There exists a great diversity of methods, techniques and tools that could be used to support the implementation of a M&E system of public spending (see Table 1). Moreover, there is no such a thing as the “perfect analytic approach”: all methods, techniques and tools have strengths and weaknesses and in most cases they are complementary and not substitutes. The choice of a certain method, technique or tool would depend on the purpose of the analysis to be undertaken, the point in the program’ life span in which the assessment is conducted, the nature of the program, and other cost, skill, data, and time constraints. For instance, while the Logic Model technique is an inexpensive tool that can be useful to clarify the objectives of a program or policy at the formulation stage, the Cost-Benefit Analysis, which is based on more sophisticated indicators and calculations, could be a more powerful and rigorous tool to inform policy decisions and assess the economic efficiency of alternative programs, but at a much higher cost.

Table. 1  Examples of Methods, Techniques and Tools to support the implementation of M&E systems

 

Design of the Evaluation

Obtaining of Data

Analysis of Information

Provision of an Evaluative

Judgment

Low-Medium Cost

e.g. Logic models, availability assessment, etc.

e.g. Statistics; interviews; case studies, focus groups, rapid appraisal methods, etc.

e.g. SWOT (Strengths, Weaknesses, and Opportunity Tool).

e.g. Impact Evaluation, benchmarking, etc.

Medium Cost

e.g. Mapping of key concept and ideas.

e.g. Formal surveys,

participatory approach, etc.

e.g. Delphi Survey.

e.g. Panel of Experts.

Medium-High Cost

e.g. Stakeholder consultation.

e.g. Observatory techniques.

e.g. Input-Output, Econometric Models, etc.

e.g.

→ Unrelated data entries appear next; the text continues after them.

Lemma read_subscript_isdigit (rest : string) : forall sub j,
  Py.all_chars Py.isdigit sub = true ->
  Py.all_chars Py.isdigit (fst (read_subscript rest sub j)) = true.
Proof.
  induction rest as [|c rest IH]; intros sub j Hs; simpl in *; auto.
  destruct (Py.isdigit c) eqn:Hc; simpl; auto.
  apply IH. rewrite all_chars_app, Hs. simpl. now rewrite Hc.
Qed.

Lemma all_chars_decimal (s : string) :
  Py.all_chars plain s = true -> Py.all_chars Py.isdigit s = true ->
  Py.all_chars Py.isdecimal s = true.
Proof.
  induction s as [|c s IH]; simpl; auto. intros H1 H2.
  apply andb_true_iff in H1, H2. destruct H1 as [Hp H1], H2 as [Hd H2].
  rewrite (IH H1 H2), andb_true_r. unfold plain in Hp. rewrite Hd in Hp. exact Hp.
Qed.

Lemma subscript_count_plain (compound : string) (j : nat) :
  Py.all_chars plain compound = true ->
  exists count,
    subscript_count (fst (read_subscript (Py.drop j compound) "" j)) = Ok count.
Proof.
  intros Hp.
  pose proof (read_subscript_chars plain (Py.drop j compound) "" j
                (all_chars_drop _ _ _ Hp) eq_refl) as H1.
  pose proof (read_subscript_isdigit (Py.drop j compound) "" j eq_refl) as H2.
  pose proof (all_chars_decimal _ H1 H2) as H3.
  destruct (fst (read_subscript (Py.drop j compound) "" j)) as [|c s] eqn:E.
  - exists 1. reflexivity.
  - exists (Py.int_digits 0 (String c s)). unfold subscript_count, Py.int.
    now rewrite H3.
Qed.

Cost-benefit and Cost-Effectiveness Analyses.

Source: World Bank, European Union, and the author’s elaboration.

Where one could find more information on government M&E systems and the analytic tools available for their implementation?

The bibliography on M&E systems is very extensive.

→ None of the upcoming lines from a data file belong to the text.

(** * gridfs-stream: the Grid handle of [lib/index.js]

    A shallow embedding of the [Grid] object (constructor, default
    collection, identifier resolution, [findOne], [find], [remove],
    [exist] and the HTTP cache support of [setCacheControl]), a model of
    the write and read sessions the specification describes, and the
    theorems that settle the specification's claims about them.

    JavaScript values are modelled as far as the code inspects them:
    strings with their truthiness (the empty string is falsy), objects
    used as dictionaries as [gmap string _], arguments that may be left
    out as [option].  Calls on collaborators (the HTTP response, the
    MongoDB driver) are modelled by what the code hands to them. *)

From Stdlib Require Import ZArith String Ascii List Lia.
From stdpp Require Import base option list gmap strings.

Local Open Scope string_scope.
Local Open Scope Z_scope.

(** ** JavaScript strings *)

Module JS.

(** [!!s] for a string: the empty string is the only falsy one. *)
Definition truthy_str (s : string) : bool :=
  match s with
  | EmptyString => false
  | String _ _ => true
  end.

(** A property read [o[k]] on an object whose values are strings: a
    missing property reads as [undefined] ([None]), which is falsy. *)
Definition truthy_prop (o : option string) : bool :=
  match o with
  | Some s => truthy_str s
  | None => false
  end.

(** [String.prototype.split(sep)] for a separator that is not empty: the
    string is cut at every occurrence of [sep], scanning from the left.
    [skip] counts the characters of a separator that is being stepped
    over, [cur] is the piece read so far. *)
Fixpoint split_go (sep : string) (skip : nat) (cur : string) (s : string)
  : list string :=
  match s with
  | EmptyString => [cur]
  | String c s' =>
      match skip with
      | S k => split_go sep k cur s'
      | O =>
          if String.prefix sep s
          then cur :: split_go sep (String.length sep - 1) EmptyString s'
          else split_go sep O (cur +:+ String c EmptyString) s'
      end
  end.

Definition split (sep s : string) : list string := split_go sep O EmptyString s.

(** [Array.prototype.indexOf(x)] on an array of strings: the index of the
    first element strictly equal to [x], or [-1]. *)
Fixpoint indexOf_from (i : Z) (x : string) (xs : list string) : Z :=
  match xs with
  | [] => -1
  | y :: ys => if String.eqb y x then i else indexOf_from (i + 1) x ys
  end.

Definition indexOf (xs : list string) (x : string) : Z := indexOf_from 0 x xs.

(** [String.prototype.includes(sub)]: [sub] occurs somewhere in [s]. *)
Fixpoint includes (s sub : string) : bool :=
  String.prefix sub s
  || match s with
     | EmptyString => false
     | String _ s' => includes s' sub
     end.

(** [String.prototype.slice(n)]: the string without its first [n]
    characters. *)
Fixpoint string_drop (n : nat) (s : string) : string :=
  match n, s with
  | O, _ => s
  | S k, String _ s' => string_drop k s'
  | S _, EmptyString => EmptyString
  end.

(** [Array.prototype.join(sep)]. *)
Fixpoint join (sep : string) (xs : list string) : string :=
  match xs with
  | [] => EmptyString
  | [x] => x
  | x :: ys => x +:+ sep +:+ join sep ys
  end.

End JS.

(** ** JavaScript dates

    [Date] as ECMAScript defines it: a time value in milliseconds since
    the epoch (UTC), or an invalid date.  [toUTCString] follows the
    abstract operations of the language standard (Day, YearFromTime,
    MonthFromTime, DateFromTime, WeekDay, HourFromTime, ...). *)

Module JSDate.

Inductive Date :=
| InvalidDate
| TimeValue (t : Z).

Definition msPerDay : Z := 86400000.
Definition msPerHour : Z := 3600000.
Definition msPerMinute : Z := 60000.
Definition msPerSecond : Z := 1000.

Definition Day (t : Z) : Z := t / msPerDay.

Definition DayFromYear (y : Z) : Z :=
  365 * (y - 1970) + (y - 1969) / 4 - (y - 1901) / 100 + (y - 1601) / 400.

Definition DaysInYear (y : Z) : Z :=
  if negb (y mod 4 =? 0) then 365
  else if negb (y mod 100 =? 0) then 366
  else if negb (y mod 400 =? 0) then 365
  else 366.

(** The largest [y] with [DayFromYear y <= d], searched upwards from a
    year that is not after it. *)
Fixpoint year_search (fuel : nat) (d y : Z) : Z :=
  match fuel with
  | O => y
  | S n => if DayFromYear (y + 1) <=? d then year_search n d (y + 1) else y
  end.

Definition year_lo (d : Z) : Z := 1970 + Z.min (d / 365) (d / 366).
Definition year_hi (d : Z) : Z := 1970 + Z.max (d / 365) (d / 366).

Definition YearFromDay (d : Z) : Z :=
  year_search (Z.to_nat (year_hi d - year_lo d + 1)) d (year_lo d).

Definition YearFromTime (t : Z) : Z := YearFromDay (Day t).

Definition InLeapYear (t : Z) : Z :=
  if DaysInYear (YearFromTime t) =? 366 then 1 else 0.

Definition DayWithinYear (t : Z) : Z := Day t - DayFromYear (YearFromTime t).

Definition MonthFromTime (t : Z) : Z :=
  let d := DayWithinYear t in
  let l := InLeapYear t in
  if d <? 31 then 0
  else if d <? 59 + l then 1
  else if d <? 90 + l then 2
  else if d <? 120 + l then 3
  else if d <? 151 + l then 4
  else if d <? 181 + l then 5
  else if d <? 212 + l then 6
  else if d <? 243 + l then 7
  else if d <? 273 + l then 8
  else if d <? 304 + l then 9
  else if d <? 334 + l then 10
  else 11.

Definition DateFromTime (t : Z) : Z :=
  let d := DayWithinYear t in
  let l := InLeapYear t in
  match MonthFromTime t with
  | 0 => d + 1
  | 1 => d - 30
  | 2 => d - 58 - l
  | 3 => d - 89 - l
  | 4 => d - 119 - l
  | 5 => d - 150 - l
  | 6 => d - 180 - l
  | 7 => d - 211 - l
  | 8 => d - 242 - l
  | 9 => d - 272 - l
  | 10 => d - 303 - l
  | _ => d - 333 - l
  end.

Definition WeekDay (t : Z) : Z := (Day t + 4) mod 7.
Definition HourFromTime (t : Z) : Z := (t / msPerHour) mod 24.
Definition MinFromTime (t : Z) : Z := (t / msPerMinute) mod 60.
Definition SecFromTime (t : Z) : Z := (t / msPerSecond) mod 60.

Definition day_names : list string :=
  ["Sun"; "Mon"; "Tue"; "Wed"; "Thu"; "Fri"; "Sat"].

Definition month_names : list string :=
  ["Jan"; "Feb"; "Mar"; "Apr"; "May"; "Jun";
   "Jul"; "Aug"; "Sep"; "Oct"; "Nov"; "Dec"].

Definition name_at (names : list string) (i : Z) : string :=
  nth (Z.to_nat i) names EmptyString.

(** The decimal digit [n mod 10] as a character. *)
Definition digit (n : Z) : ascii := ascii_of_nat (48 + Z.to_nat (n mod 10)).

(** The decimal digits of [n >= 0], most significant first, before [acc]. *)
Fixpoint digits_go (fuel : nat) (n : Z) (acc : string) : string :=
  match fuel with
  | O => acc
  | S k =>
      let acc' := String (digit n) acc in
      if n <? 10 then acc' else digits_go k (n / 10) acc'
  end.

Definition decimal (n : Z) : string := digits_go (S (Z.to_nat n)) n EmptyString.

Fixpoint zeros (k : nat) : string :=
  match k with
  | O => EmptyString
  | S k' => String "0" (zeros k')
  end.

(** ToZeroPaddedDecimalString: the decimal digits of [n], padded on the
    left with zeros to [minLength] characters at least. *)
Definition ToZeroPaddedDecimalString (n : Z) (minLength : nat) : string :=
  let S := decimal n in
  zeros (minLength - String.length S) +:+ S.

Definition TimeString (t : Z) : string :=
  ToZeroPaddedDecimalString (HourFromTime t) 2 +:+ ":" +:+
  ToZeroPaddedDecimalString (MinFromTime t) 2 +:+ ":" +:+
  ToZeroPaddedDecimalString (SecFromTime t) 2 +:+ " GMT".

(** [Date.prototype.toUTCString]. *)
Definition toUTCString (d : Date) : string :=
  match d with
  | InvalidDate => "Invalid Date"
  | TimeValue t =>
      let yv := YearFromTime t in
      name_at day_names (WeekDay t) +:+ ", "
      +:+ ToZeroPaddedDecimalString (DateFromTime t) 2 +:+ " "
      +:+ name_at month_names (MonthFromTime t) +:+ " "
      +:+ (if 0 <=? yv then "" else "-")
      +:+ ToZeroPaddedDecimalString (Z.abs yv) 4 +:+ " "
      +:+ TimeString t
  end.

(** [new Date(d)] for a [Date] argument copies its time value. *)
Definition new_Date (d : Date) : Date := d.

(** The IMF-fixdate of HTTP (RFC 7231, 7.1.1.1):
    day-name "," SP 2DIGIT SP month SP 4DIGIT SP 2DIGIT ":" 2DIGIT ":"
    2DIGIT SP "GMT". *)
Definition is_digit (c : ascii) : bool :=
  let n := nat_of_ascii c in ((48 <=? n) && (n <=? 57))%nat.

Definition is_name (names : list string) (a b c : ascii) : bool :=
  existsb (String.eqb (String a (String b (String c EmptyString)))) names.

Definition IMF_fixdate (s : string) : bool :=
  match list_ascii_of_string s with
  | [w1; w2; w3; c1; c2; d1; d2; c3; m1; m2; m3; c4; y1; y2; y3; y4; c5;
     h1; h2; c6; n1; n2; c7; s1; s2; c8; g1; g2; g3] =>
      is_name ["Mon"; "Tue"; "Wed"; "Thu"; "Fri"; "Sat"; "Sun"] w1 w2 w3
      && Ascii.eqb c1 "," && Ascii.eqb c2 " "
      && is_digit d1 && is_digit d2 && Ascii.eqb c3 " "
      && is_name ["Jan"; "Feb"; "Mar"; "Apr"; "May"; "Jun";
                  "Jul"; "Aug"; "Sep"; "Oct"; "Nov"; "Dec"] m1 m2 m3
      && Ascii.eqb c4 " "
      && is_digit y1 && is_digit y2 && is_digit y3 && is_digit y4
      && Ascii.eqb c5 " "
      && is_digit h1 && is_digit h2 && Ascii.eqb c6 ":"
      && is_digit n1 && is_digit n2 && Ascii.eqb c7 ":"
      && is_digit s1 && is_digit s2 && Ascii.eqb c8 " "
      && Ascii.eqb g1 "G" && Ascii.eqb g2 "M" && Ascii.eqb g3 "T"
  | _ => false
  end.

(** The time values of the years 0000 to 9999. *)
Definition min_http_time : Z := -62167219200000.
Definition max_http_time : Z := 253402300799999.

(** Reading an IMF-fixdate as RFC 7231 means it: the fields are the day
    of the month, the month and the year of the Gregorian calendar and
    the time of the day in UTC, and the day name is that of the date.
    [HTTP_date_seconds s] is the second the text names, counted from
    1970-01-01T00:00:00Z; [None] when the text is no IMF-fixdate or its
    day name is not the one of its date. *)
Definition digit_value (c : ascii) : Z := Z.of_nat (nat_of_ascii c) - 48.

Definition two_digits (a b : ascii) : Z := 10 * digit_value a + digit_value b.

Definition four_digits (a b c d : ascii) : Z :=
  1000 * digit_value a + 100 * digit_value b + 10 * digit_value c + digit_value d.

(** The position of [x] in [names], their number when it is not there. *)
Fixpoint position (x : string) (names : list string) : Z :=
  match names with
  | [] => 0
  | n :: names' => if String.eqb x n then 0 else 1 + position x names'
  end.

(** The days of the year before the first of month [mo] (0 for
    January), in a common year ([leap] 0) or a leap year ([leap] 1). *)
Definition days_before_month (mo leap : Z) : Z :=
  match mo with
  | 0 => 0
  | 1 => 31
  | 2 => 59 + leap
  | 3 => 90 + leap
  | 4 => 120 + leap
  | 5 => 151 + leap
  | 6 => 181 + leap
  | 7 => 212 + leap
  | 8 => 243 + leap
  | 9 => 273 + leap
  | 10 => 304 + leap
  | _ => 334 + leap
  end.

(** The days from 1970-01-01 to the given day of the calendar. *)
Definition days_from_epoch (year mo day : Z) : Z :=
  DayFromYear year
  + days_before_month mo (if DaysInYear year =? 366 then 1 else 0)
  + (day - 1).

Definition HTTP_date_seconds (s : string) : option Z :=
  if IMF_fixdate s then
    match list_ascii_of_string s with
    | [w1; w2; w3; _; _; d1; d2; _; m1; m2; m3; _; y1; y2; y3; y4; _;
       h1; h2; _; n1; n2; _; s1; s2; _; _; _; _] =>
        let days :=
          days_from_epoch (four_digits y1 y2 y3 y4)
            (position (String m1 (String m2 (String m3 EmptyString))) month_names)
            (two_digits d1 d2) in
        if String.eqb (String w1 (String w2 (String w3 EmptyString)))
             (name_at day_names ((days + 4) mod 7))
        then Some (days * 86400 + two_digits h1 h2 * 3600
                   + two_digits n1 n2 * 60 + two_digits s1 s2)
        else None
    | _ => None
    end
  else None.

  • The book of Boardman, Greenberg, Vining, and Weimer, Cost Benefit Analysis : Concepts and Practice, offers an excellent and rigorous overview.
  • Another excellent, and very detailed and practical, overview can be found at the web page of the European Commission,  which provides the EU member countries with guidance on how to evaluate spending programs financed with European Structural Funds.
  • The publications of the World Bank’s Independent Evaluation Group (IEG) are also an excellent source of information. For instance, the recent book of Keith Mackay, How to build M&E Systems to Support Better Government, edited by the World Bank’s IEG, includes interesting and didactical material on M&E systems, available analytical tools, and country experiences, among other things. The advantages and disadvantages, costs, skills, and time needed to use alternative monitoring and evaluations tools are also discussed in the IEG’s publication Monitoring and Evaluation: Some Tools, Methods and Approaches.
  • The OECD Secretariat has also published numerous surveys and analysis that review OECD’s countries practices as regards M&E systems.